Schüler sitzen im Klassenzimmer. (Foto: dpa)

Saarland holt in der Bildung weiter auf

mit Informationen der dpa   15.08.2019 | 18:37 Uhr

Das Saarland hat sich im Bildungswesen in den vergangenen Jahren von allen Bundesländern am stärksten verbessert. Das geht aus einer aktuellen Studie hervor, die am Donnerstag vorgestellt wurde. Bildungsminister Commerçon (SPD) freut sich über das „Spitzenergebnis“.

Im Vergleich zum Vorjahr hat sich das Saarland von Rang sechs auf Rang vier verbessert. Das geht aus dem Bildungsmonitor 2019 der arbeitgebernahen Initiative Neue Soziale Marktwirtschaft (INSM) hervor. Mit Blick auf die vergangenen sechs Jahre hat das Saarland im Vergleich der Bundesländer sogar den größten Sprung nach vorne gemacht. 2013 hatte das Land noch auf Platz 15 gelegen.

Bildungsminister Ulrich Commerçon im Interview
Video [SR Fernsehen, (c) SR, 15.08.2019, Länge: 02:22 Min.]
Bildungsminister Ulrich Commerçon im Interview

Die aktuelle Studie hebt besonders hervor: Nur wenige Schüler wiederholten hier eine Klasse, die Bildungsausgaben je Grundschüler seien hoch und die Grundschulen wiesen eine gute Schüler-Lehrer-Relation auf. Außerdem gebe es im Saarland eine hohe Habilitations- und Promotionsquote - und der Einfluss der sozialen Herkunft der Schüler auf ihre Bildung sei gering.

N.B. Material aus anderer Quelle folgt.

(** [Mod] is the Euclidean modulus: the result lies in [0, |y|), and a zero
    [y] is a run-time panic. *)
Definition Mod (x y : Z) : outcome Z :=
  if y =? 0 then Panic DivisionByZero else Ok (x mod Z.abs y).

(** [Div] is the Euclidean quotient that goes with [Mod]. *)
Definition Div (x y : Z) : outcome Z :=
  if y =? 0 then Panic DivisionByZero
  else if 0 <? y then Ok (x / y)
  else Ok (- (x / - y)).

(** [ModInverse(g, n)]: the inverse of [g] in the ring of integers modulo
    [n], in [0, |n|), or nil when [g] and [n] are not relatively prime. *)
Definition ModInverse (g n : Z) : option Z :=
  if Z.gcd g n =? 1 then Some (Z.invmod g (Z.abs n)) else None.

(** [Exp(x, y, m)] is [x**y mod |m|]; with [m = 0] it is [x**y], or 1 when
    [y <= 0]; with a negative [y] and [m <> 0] it goes through the modular
    inverse of [x] and is nil when there is none. *)
Definition Exp (x y m : Z) : option Z :=
  if y <? 0 then
    if m =? 0 then Some 1
    else match ModInverse x m with
         | Some inv => Some ((inv ^ (- y)) mod Z.abs m)
         | None => None
         end
  else if m =? 0 then Some (x ^ y)
  else Some ((x ^ y) mod Z.abs m).

Definition byte_to_Z (b : byte) : Z := Z.of_N (Byte.to_N b).

Definition byte_of_Z (z : Z) : byte :=
  match Byte.of_N (Z.to_N z) with
  | Some b => b
  | None => x00
  end.

(** [SetBytes] reads a big-endian unsigned integer; the empty slice is 0. *)
Definition SetBytes (buf : list byte) : Z :=
  fold_left (fun acc b => acc * 256 + byte_to_Z b) buf 0.

(** The base-256 digits of a non-negative integer, least significant first,
    stopping at the last non-zero digit. *)
Fixpoint digits (fuel : nat) (x : Z) : list byte :=
  match fuel with
  | O => []
  | S fuel' =>
      if x =? 0 then []
      else byte_of_Z (x mod 256) :: digits fuel' (x / 256)
  end.

(** [Bytes] is the big-endian encoding of the absolute value, without
    leading zero bytes; 0 is the empty slice. *)
Definition Bytes (x : Z) : list byte :=
  rev (digits (S (Z.to_nat (Z.log2 (Z.abs x)))) (Z.abs x)).

End big.

(** ** The keys *)

Record PublicKey : Type := mkPublicKey {
  N1 : Z;        (* modulus *)
  G : Z;         (* N1+1 *)
  NSquared : Z
}.

(** [PrivateKey] embeds [PublicKey].  [Pinvq], [Hp] and [Hq] are what
    [ModInverse] returned, which may be nil. *)
Record PrivateKey : Type := mkPrivateKey {
  pub : PublicKey;
  P : Z;
  PP : Z;
  Pminusone : Z;
  Q : Z;
  QQ : Z;
  Qminusone : Z;
  Pinvq : option Z;
  Hp : option Z;
  Hq : option Z;
  N : Z
}.

Definition one : Z := 1.

(** ** Key generation *)

Definition l (u n : Z) : outcome Z :=
  big.Div (u - one) n.

Definition h (p pp n : Z) : outcome (option Z) :=
  gp <- big.Mod (one - n) pp ;;
  lp <- l gp p ;;
  Ok (big.ModInverse lp p).

(** [GenerateKey] asks [rand.Prime(random, bits/2)] twice, for [P] in a
    goroutine and for [Q] in the caller; the two results are the arguments
    here.  The error of the search for [Q] is looked at first. *)
Definition GenerateKey (primeP primeQ : outcome Z) : outcome PrivateKey :=
  q <- primeQ ;;
  p <- primeP ;;
  let n := p * q in
  let pp := p * p in
  let qq := q * q in
  let pinvq := big.ModInverse p q in
  hp <- h p pp n ;;
  hq <- h q qq n ;;
  Ok {| pub := {| N1 := n; NSquared := n * n; G := n + one |};
        P := p;
        PP := pp;
        Pminusone := p - one;
        Q := q;
        QQ := qq;
        Qminusone := q - one;
        Pinvq := pinvq;
        Hp := hp;
        Hq := hq;
        N := n |}.

(** What [rand.Prime(random, bits)] returns without error: [bits >= 2], and a
    prime of exactly [bits] bits whose two most significant bits are set.
    (A probable prime is taken to be a prime.) *)
Definition rand_Prime_returns (bits p : Z) : Prop :=
  2 <= bits /\ Z.prime p /\ 3 * 2 ^ (bits - 2) <= p < 2 ^ bits.

(** [priv] is a key [GenerateKey(random, bits)] returns, [p] and [q] being
    the primes the random source supplied. *)
Definition generated (bits p q : Z) (priv : PrivateKey) : Prop :=
  rand_Prime_returns (Z.quot bits 2) p /\
  rand_Prime_returns (Z.quot bits 2) q /\
  GenerateKey (Ok p) (Ok q) = Ok priv.

(** ** Encryption *)

Definition EncryptWithNonce (pubKey : PublicKey) (r : Z) (plainText : list byte)
  : outcome Z :=
  let m := big.SetBytes plainText in
  if big.Cmp (N1 pubKey) m <? 1 then Err ErrMessageTooLong
  else
    let n := N1 pubKey in
    a <- big.Mod (one + m * n) (NSquared pubKey) ;;
    b <- deref (big.Exp r n (NSquared pubKey)) ;;
    big.Mod (a * b) (NSquared pubKey).

(** [EncryptAndNonce] draws the nonce with [rand.Int(rand.Reader, N1)]; the
    result of that call is the argument [nonce]. *)
Definition EncryptAndNonce (pubKey : PublicKey) (nonce : outcome Z)
  (plainText : list byte) : outcome (list byte * Z) :=
  r <- nonce ;;
  c <- EncryptWithNonce pubKey r plainText ;;
  Ok (big.Bytes c, r).

Definition Encrypt (pubKey : PublicKey) (nonce : outcome Z)
  (plainText : list byte) : outcome (list byte) :=
  cr <- EncryptAndNonce pubKey nonce plainText ;;
  Ok (fst cr).

(** ** Decryption *)

Definition crt (mp mq : Z) (privKey : PrivateKey) : outcome Z :=
  pinvq <- deref (Pinvq privKey) ;;
  u <- big.Mod ((mq - mp) * pinvq) (Q privKey) ;;
  let m := mp + u * P privKey in
  big.Mod m (N privKey).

Commerçon: „Der große Bildungsgewinner“

Bildungsminister Ulrich Commerçon (SPD) freute sich über das „Spitzenergebnis“. Das Saarland sei „der große Bildungsgewinner“. Bei der Punktevergabe habe das Saarland 16,2 Pluspunkte im Vergleich zu 2013 erreicht und somit als einziges Land ein zweistelliges Plus erzielt. Besser werden könnte das Saarland aber bei der beruflichen Bildung, hieß es in den Ergebnissen zum Bildungsvergleich der Länder. So gebe es nur wenig hochqualifiziertes Personal an Kitas, an beruflichen Schulen würden wenige Schüler in Fremdsprachen unterrichtet und Fortbildungsquoten bei jungen Erwachsenen seien eher gering.

Video [aktueller bericht an Mariä Himmelfahrt, 15.08.2019, Länge: 1:33 Min.]
Gute Ergebnisse für das Saarland beim Bildungsmonitor

Nachholbedarf bei der Digitalisierung

Zudem sieht der Monitor Nachholbedarf bei der Digitalisierung im Bereich der Schulen allgemein. Der Digitalpakt an Schulen und Berufsschulen sollte - wie auch bundesweit - zügig umgesetzt werden. Commerçon bestätigte, dass das Saarland bei der Digitalisierung „Aufholbedarf“ habe. Trotz des Digitalpaktes, der rund 60 Millionen Euro aus dem Bund ins Land bringe, habe es das Saarland noch nicht geschafft, die Personalisierung so voranzutreiben, dass die Schulen für das Thema gut ausgestattet seien. „Wir haben unsere Hausaufgaben im Vorfeld gemacht, und ich bin mir ganz sicher, dass wir da in den nächsten Jahren für die Digitalisierung in Schulen auch riesige Fortschritte machen können.“

Gute Betreuungsrelationen

Im Saarland kommen rechnerisch 13,3 Schüler auf einen Lehrer - dies sei der zweitbeste Wert aller Bundesländer. Auch in Kindergärten, der Sekundarstufe 1 (Klasse 5 bis 10) und an Teilzeit-Berufsschulen seien die Betreuungsrelationen besser als im Bundesschnitt, hieß es. Die Bildungsausgaben je Grundschüler lagen mit 6600 Euro leicht über dem deutschlandweiten Schnitt von 6200 Euro. Und bei der Forschung: Bei vier abgeschlossenen Habilitationsverfahren pro 100 Professoren erreicht das Saarland den zweithöchsten Wert nach Bayern.

Im Bildungsvergleich der Länder 2019 liegt Sachsen auf Platz eins, gefolgt von Bayern (Platz zwei) und Thüringen (Platz drei). Commerçon kündigte an, er wolle die anderen drei Länder auch noch überholen.

Über dieses Thema haben auch die SR-Hörfunknachrichten am 15.8.2019 berichtet.